07/20/19 A Randomized Double-Blind Placebo-Controlled Phase 2 Trial Of Dendritic Cell Vaccine ICT-107 In Newly Diagnosed Patients With Glioblastoma
This is the final report on the phase 2 trial of ICT-107 for newly diagnosed GBM. It was declared a "failure" because the median survival did not improve enough. However, digging into the details, there are many patients who responded very well, and there were no side effects. As with the other immunotherapy trials, this had a long survival tail which does not get reflected in the mean survival statistics. I still feel this is a worthy treatment to try.
I just heard (and reported in a recent news blast) that this vaccine is making a comeback - it was sold to a new company who hopefully will run another trial in the subgroups that benefitted!
07/19/19 Study hints at why an aggressive form of brain cancer is hard to treat
Very important article. It points out how the tumor is usually made up of at least 2-4 different subtypes of GBM, and most importantly, that the cells are able to change from one type to another. This may account for how easily a tumor evades treatments. It also opens up a lot of possibilities such as targeting the mechanism that the cells use to change back and forth - perhaps have them all change to an easier cell to kill, Or just target the four subtypes with 4 different treatments and the cells would have no place to hide!
07/18/19 Medicare Releases Final Local Coverage Determination Providing Coverage of Optune® for Newly Diagnosed Glioblastoma
Medicare published the final rule this morning. This is the one that we have been battling for the last few months, trying to get them to remove the proposed restrictions. Medicare listened to every comment we sent. (Their point by point response is in the link on the article below), and removed the worst ones. We can live with it the way it is. Not perfect, but much better than the proposed rule. I call our campaign a win! The brain tumor community came together on this one. There were 301 comments submitted, 5 from advocacy groups (including the Musella Foundation), and 209 from patients or caregivers, 80 from doctors! Very impressive. Thanks!
They removed the big restriction on where you had to go for treatment.
As for surgery, we commented that some people can't get "maximal debulking surgery". So they did not remove that requirement, but did add the words "where feasible". which effectively removes that one!
They did keep the need to start within 7 weeks of the end of concomitant chemotherapy, but did change from "Temodar" to "chemotherapy", so those that are use a different chemotherapy are still covered.

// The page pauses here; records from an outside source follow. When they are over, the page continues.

Lemma right_loop leftSet (right0 : gset T) right :
  (∀ v, v ∈ right → v ∈ right0) →
  (fold_left (right_step leftSet) right (right0, [])).2 =
    filter (λ v, v ∉ leftSet) (distinct right).
Proof.
  intros Hin.
  pose (P := λ (done : list T) (s : gset T * list T),
    (∀ v, v ∈ done → v ∈ right0) →
    (∀ v, v ∈ s.1 ↔ v ∈ right0 ∧ (v ∉ done ∨ v ∈ leftSet)) ∧
    s.2 = filter (λ v, v ∉ leftSet) (distinct done)).
  assert (P right (fold_left (right_step leftSet) right (right0, []))) as HP; [|by apply HP].
  apply fold_left_ind; [intros _; split; [set_solver|done]|].
  intros done v [rs ro] IH Hd. destruct IH as [Hs Ho]; [set_solver|].
  simpl in Hs, Ho. subst ro. pose proof (Hd v ltac:(set_solver)) as Hv0. unfold right_step.
  destruct (decide (v ∈ leftSet)) as [Hv|Hv]; [|destruct (decide (v ∈ rs)) as [Hr|Hr]; rewrite Hs in Hr].
  all: split; [|by simpl; snoc_cases].
  all: intros y; simpl; rewrite ?elem_of_difference, ?elem_of_singleton, Hs, elem_of_app,
    list_elem_of_singleton.
  all: clear -Hv Hr Hv0 || clear -Hv Hv0; destruct (decide (y = v)) as [->|]; tauto.
Qed.

Lemma filter_ext (P Q : T → Prop) `{!∀ x, Decision (P x), !∀ x, Decision (Q x)} l :
  (∀ v, P v ↔ Q v) → filter P l = filter Q l.
Proof. intros E. apply list_filter_iff, E. Qed.

Lemma filter_empty_iff (P : T → Prop) `{!∀ x, Decision (P x)} l :
  filter P l = [] ↔ ∀ v, v ∈ l → ¬ P v.
Proof.
  split.
  - intros E v Hv HP. assert (v ∈ filter P l) as Hf by (by apply list_elem_of_filter). by rewrite E in Hf; inversion Hf.
  - intros HP. apply filter_none, Forall_forall, HP.
Qed.

(** ** Properties *)

(** SetDiff is set difference and intersection with first-seen order kept: on
    the two lists without their repetitions, LeftOnly are the elements of the
    left one that the right one lacks, RightOnly the reverse, Intersection the
    elements of the left one that the right one has. So Match says that the
    two lists have the same elements, IsSubset and IsSuperset that one side's
    are all the other's, and IsDisjoint that they share none. *)
Theorem set_diff_reference left right :
  let r := SetDiff left right in
  LeftOnly r = filter (λ v, v ∉ right) (distinct left) ∧
  RightOnly r = filter (λ v, v ∉ left) (distinct right) ∧
  Intersection r = filter (λ v, v ∈ right) (distinct left) ∧
  (Match r = true ↔ ∀ v, v ∈ left ↔ v ∈ right) ∧
  (IsSubset r = true ↔ left ⊆ right) ∧ (IsSuperset r = true ↔ right ⊆ left) ∧
  (IsDisjoint r = true ↔ ∀ v, v ∈ left → v ∉ right).
Proof.
  intros r. assert (r = mkSetResult (filter (λ v, v ∉ right) (distinct left))
    (filter (λ v, v ∉ left) (distinct right)) (filter (λ v, v ∈ right) (distinct left))) as ->.
  { subst r. unfold SetDiff. pose proof (left_loop (set_of right) left) as HL.
    destruct (fold_left (left_step _) left _) as [[ls lo] it]. destruct HL as (Hs & -> & ->).
    pose proof (right_loop ls (set_of right) right) as HR.
    destruct (fold_left (right_step ls) right _) as [rs ro].
    simpl in HR. rewrite HR by (intros v; by rewrite set_of_elem).
    f_equal; apply filter_ext; intros v; by rewrite ?set_of_elem, ?Hs. }
  unfold Match, IsSubset, IsSuperset, IsDisjoint. simpl. rewrite andb_true_iff, !empty_nil, !filter_empty_iff.
  setoid_rewrite distinct_elem. split_and!; try done.
  - split.
    + intros [H1 H2] v. split; intros Hv; destruct (decide (v ∈ right)), (decide (v ∈ left)); naive_solver.
    + intros E. split; intros v Hv Hn; naive_solver.
  - split; intros E v Hv; [|by auto]. destruct (decide (v ∈ right)); naive_solver.
  - split; intros E v Hv; [|by auto]. destruct (decide (v ∈ left)); naive_solver.
Qed.

Lemma baseline_loop (targetSet leftoverSet : gset T) baseline :
  let '(baselineSet, moved, leftoverItems, missing) :=
    fold_left (baseline_step targetSet leftoverSet) baseline (∅, [], [], []) in
  (∀ v, v ∈ baselineSet ↔ v ∈ baseline) ∧
  moved = filter (λ v, (v ∉ leftoverSet) ∧ v ∈ targetSet) (distinct baseline) ∧
  leftoverItems = filter (λ v, v ∈ leftoverSet) (distinct baseline) ∧
  missing = filter (λ v, (v ∉ leftoverSet) ∧ v ∉ targetSet) (distinct baseline).
Proof.
  apply (fold_left_ind (λ done s, let '(bs, mv, lo, ms) := s in
    (∀ v, v ∈ bs ↔ v ∈ done) ∧
    mv = filter (λ v, (v ∉ leftoverSet) ∧ v ∈ targetSet) (distinct done) ∧
    lo = filter (λ v, v ∈ leftoverSet) (distinct done) ∧
    ms = filter (λ v, (v ∉ leftoverSet) ∧ v ∉ targetSet) (distinct done))).
  - split_and!; [|done..]. intros v. set_solver.
  - intros done v [[[bs mv] lo] ms] (Hs & -> & -> & ->). unfold baseline_step.
    destruct (decide (v ∈ bs)) as [Hv|Hv]; rewrite Hs in Hv.
    { split_and!; [|by snoc_cases..]. intros y. rewrite Hs. set_solver. }
    destruct (decide (v ∈ leftoverSet)) as [Hr|Hr]; [|destruct (decide (v ∈ targetSet))];
      (split_and!; [|by snoc_cases..]); intros y; rewrite elem_of_union, Hs; set_solver.
Qed.

Lemma target_loop (baselineSet : gset T) target :
  (fold_left (target_step baselineSet) target (∅, [])).2 =
    filter (λ v, v ∉ baselineSet) (distinct target).
Proof.
  pose (P := λ (done : list T) (s : gset T * list T),
    (∀ v, v ∈ s.1 ↔ v ∈ done) ∧ s.2 = filter (λ v, v ∉ baselineSet) (distinct done)).
  assert (P target (fold_left (target_step baselineSet) target (∅, []))) as HP; [|by apply HP].
  apply fold_left_ind; [split; [set_solver|done]|].
  intros done v [st un] [Hs Ho]. simpl in Hs, Ho. subst un. unfold target_step.
  destruct (decide (v ∈ st)) as [Hv|Hv]; rewrite Hs in Hv.
  { split; [|by simpl; snoc_cases]. intros y. simpl. rewrite Hs. set_solver. }
  destruct (decide (v ∈ baselineSet)); (split; [|by simpl; snoc_cases]); intros y; simpl;
    rewrite elem_of_union, Hs; set_solver.
Qed.

(** ThreeWayDiff sorts every baseline item, once and in first-seen order,
    into exactly one of three lists: still among the leftovers, moved (in the
    target and not left over), or missing from both; and lists the target items
    that the baseline lacks. It passes exactly when no baseline item is left
    over and baseline and target have the same items; leftovers that were never
    in the baseline do not count, and a migration that leaves an item behind
    fails even if baseline minus leftovers is the target. *)
Theorem three_way_reference baseline target leftovers :
  let r := ThreeWayDiff baseline target leftovers in
  Moved r = filter (λ v, (v ∉ leftovers) ∧ v ∈ target) (distinct baseline) ∧
  Leftovers r = filter (λ v, v ∈ leftovers) (distinct baseline) ∧
  MissingFromTarget r = filter (λ v, (v ∉ leftovers) ∧ v ∉ target) (distinct baseline) ∧
  UnaccountedTarget r = filter (λ v, v ∉ baseline) (distinct target) ∧
  Moved r ++ Leftovers r ++ MissingFromTarget r ≡ₚ distinct baseline ∧
  (Passed r = true ↔
     (∀ v, v ∈ baseline → v ∉ leftovers) ∧ (∀ v, v ∈ baseline ↔ v ∈ target)).
Proof.
  intros r. assert (r = mkThreeWayResult
    (filter (λ v, (v ∉ leftovers) ∧ v ∈ target) (distinct baseline))
    (filter (λ v, v ∈ leftovers) (distinct baseline))
    (filter (λ v, (v ∉ leftovers) ∧ v ∉ target) (distinct baseline))
    (filter (λ v, v ∉ baseline) (distinct target))) as ->.
  { subst r. unfold ThreeWayDiff.
    pose proof (baseline_loop (set_of target) (set_of leftovers) baseline) as HB.
    destruct (fold_left (baseline_step _ _) baseline _) as [[[bs mv] lo] ms].
    destruct HB as (Hs & -> & -> & ->).
    pose proof (target_loop bs target) as HT.
    destruct (fold_left (target_step bs) target _) as [st un]. simpl in HT. rewrite HT.
    f_equal; apply filter_ext; intros v; by rewrite ?set_of_elem, ?Hs. }
  simpl. split_and!; try done.
  - clear. induction (distinct baseline) as [|v l IH]; [done|]. etrans; [|exact (perm_skip v IH)]. clear IH.
    destruct (decide (v ∈ leftovers)) as [Hl|Hl]; [|destruct (decide (v ∈ target)) as [Ht|Ht]];
      rewrite !(filter_cons _ v); repeat case_decide; try tauto; simpl; rewrite ?app_assoc, <- ?Permutation_middle, ?app_assoc; done.
  - unfold Passed. simpl. rewrite !andb_true_iff, !empty_nil, !filter_empty_iff.
    setoid_rewrite distinct_elem. split.
    + intros [[H1 H2] H3]. split; [done|]. intros v.
      destruct (decide (v ∈ target)), (decide (v ∈ baseline)); naive_solver.
    + intros [H1 H2]. naive_solver.
Qed.

End sets.
Arguments SetResult : clear implicits.
Arguments ThreeWayResult : clear implicits.

(** ** Maps *)

Section maps.
Context {K V : Type} `{Countable K}.
(** [Sprint] is [fmt.Sprint] on values; [range] the order in which a [for ...
    range] loop visits a map, any permutation of its entries. *)
Context (Sprint : V → string) (range : gmap K V → list (K * V)).

Record Mismatch := mkMismatch { Left : V; Right : V }.

Record MapResult := mkMapResult {
  Identical : gmap K V;
  map_LeftOnly : gmap K V;
  map_RightOnly : gmap K V;
  Mismatched : gmap K Mismatch
}.

Definition map_Match (r : MapResult) : bool :=
  Nat.eqb (size (map_LeftOnly r)) 0 && Nat.eqb (size (map_RightOnly r)) 0 &&
  Nat.eqb (size (Mismatched r)) 0.

Definition Summary (r : MapResult) : string :=
  "identical=" +:+ pretty (size (Identical r)) +:+ " left_only=" +:+ pretty (size (map_LeftOnly r)) +:+
  " right_only=" +:+ pretty (size (map_RightOnly r)) +:+ " mismatched=" +:+ pretty (size (Mismatched r)).

Definition matched (equals : option (V → V → bool)) (lv rv : V) : bool :=
  match equals with
  | Some eq => eq lv rv
  | None => bool_decide (Sprint lv = Sprint rv)
  end.

Definition map_left_step (right : gmap K V) (equals : option (V → V → bool))
    (res : MapResult) (kv : K * V) : MapResult :=
  let '(k, lv) := kv in
  match right !! k with
  | None =>
      mkMapResult (Identical res) (<[k:=lv]> (map_LeftOnly res)) (map_RightOnly res) (Mismatched res)
  | Some rv =>
      if matched equals lv rv
      then mkMapResult (<[k:=lv]> (Identical res)) (map_LeftOnly res) (map_RightOnly res) (Mismatched res)
      else mkMapResult (Identical res) (map_LeftOnly res) (map_RightOnly res)
             (<[k:=mkMismatch lv rv]> (Mismatched res))
  end.

Definition map_right_step (left : gmap K V) (res : MapResult) (kv : K * V) : MapResult :=
  let '(k, rv) := kv in
  match left !! k with
  | Some _ => res
  | None =>
      mkMapResult (Identical res) (map_LeftOnly res) (<[k:=rv]> (map_RightOnly res)) (Mismatched res)
  end.

Definition MapDiff (left right : gmap K V) (equals : option (V → V → bool)) : MapResult :=
  let res := fold_left (map_left_step right equals) (range left) (mkMapResult ∅ ∅ ∅ ∅) in
  fold_left (map_right_step left) (range right) res.

(** ** Lemmas *)

(** Building a map by inserting [g] of each entry that has one. *)
Definition collect {A} (g : K * V → option A) (l : list (K * V)) (m : gmap K A) : gmap K A :=
  fold_left (λ m kv, match g kv with Some a => <[kv.1:=a]> m | None => m end) l m.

They kept the restriction on using Optune for 18 hours a day but added an exclusion for those days that you have to limit or interrupt treatment,
They did not change the need to have no evidence of progression but in their comments they mentioned the RANO criteria considers pseudoprogression. Reading the RANO criteria closely, for the time period in which the decision needs to be made, it is hard to claim it is progression even if the MRI is
worse - so I do not think this will be much of a problem.
They did not remove the karnofsky score of 70., and the need for it to be a GBM.
They also added a way for people who were already on Optune and then switch to Medicare can continue if they are using the device and show it is helping.
And they opened the door to appeals if you do not meet any of the criteria!
Overall, much better than I thought we would get, and it was much faster than I thought! Thanks to Medicare for conducting the process in the right way.
07/17/19 Electricity helps control man’s brain tumor
The doctor mentioned, Dr Peereboom, is one of the best neuro-oncologists in the world, and one of my favorites. However, I disagree with what he says in the article. He talks about the average benefit is living 5 months longer with Optune than without. That is true but I look at it in a different way. I would probably not choose something that only adds 5 months to the average survival (if there were any other choices). I look at it as your chances of being alive in 5 years goes from about 4% without Optune, to 29% if you use Optune with at least a 90% compliance rate. That is definitely worth choosing.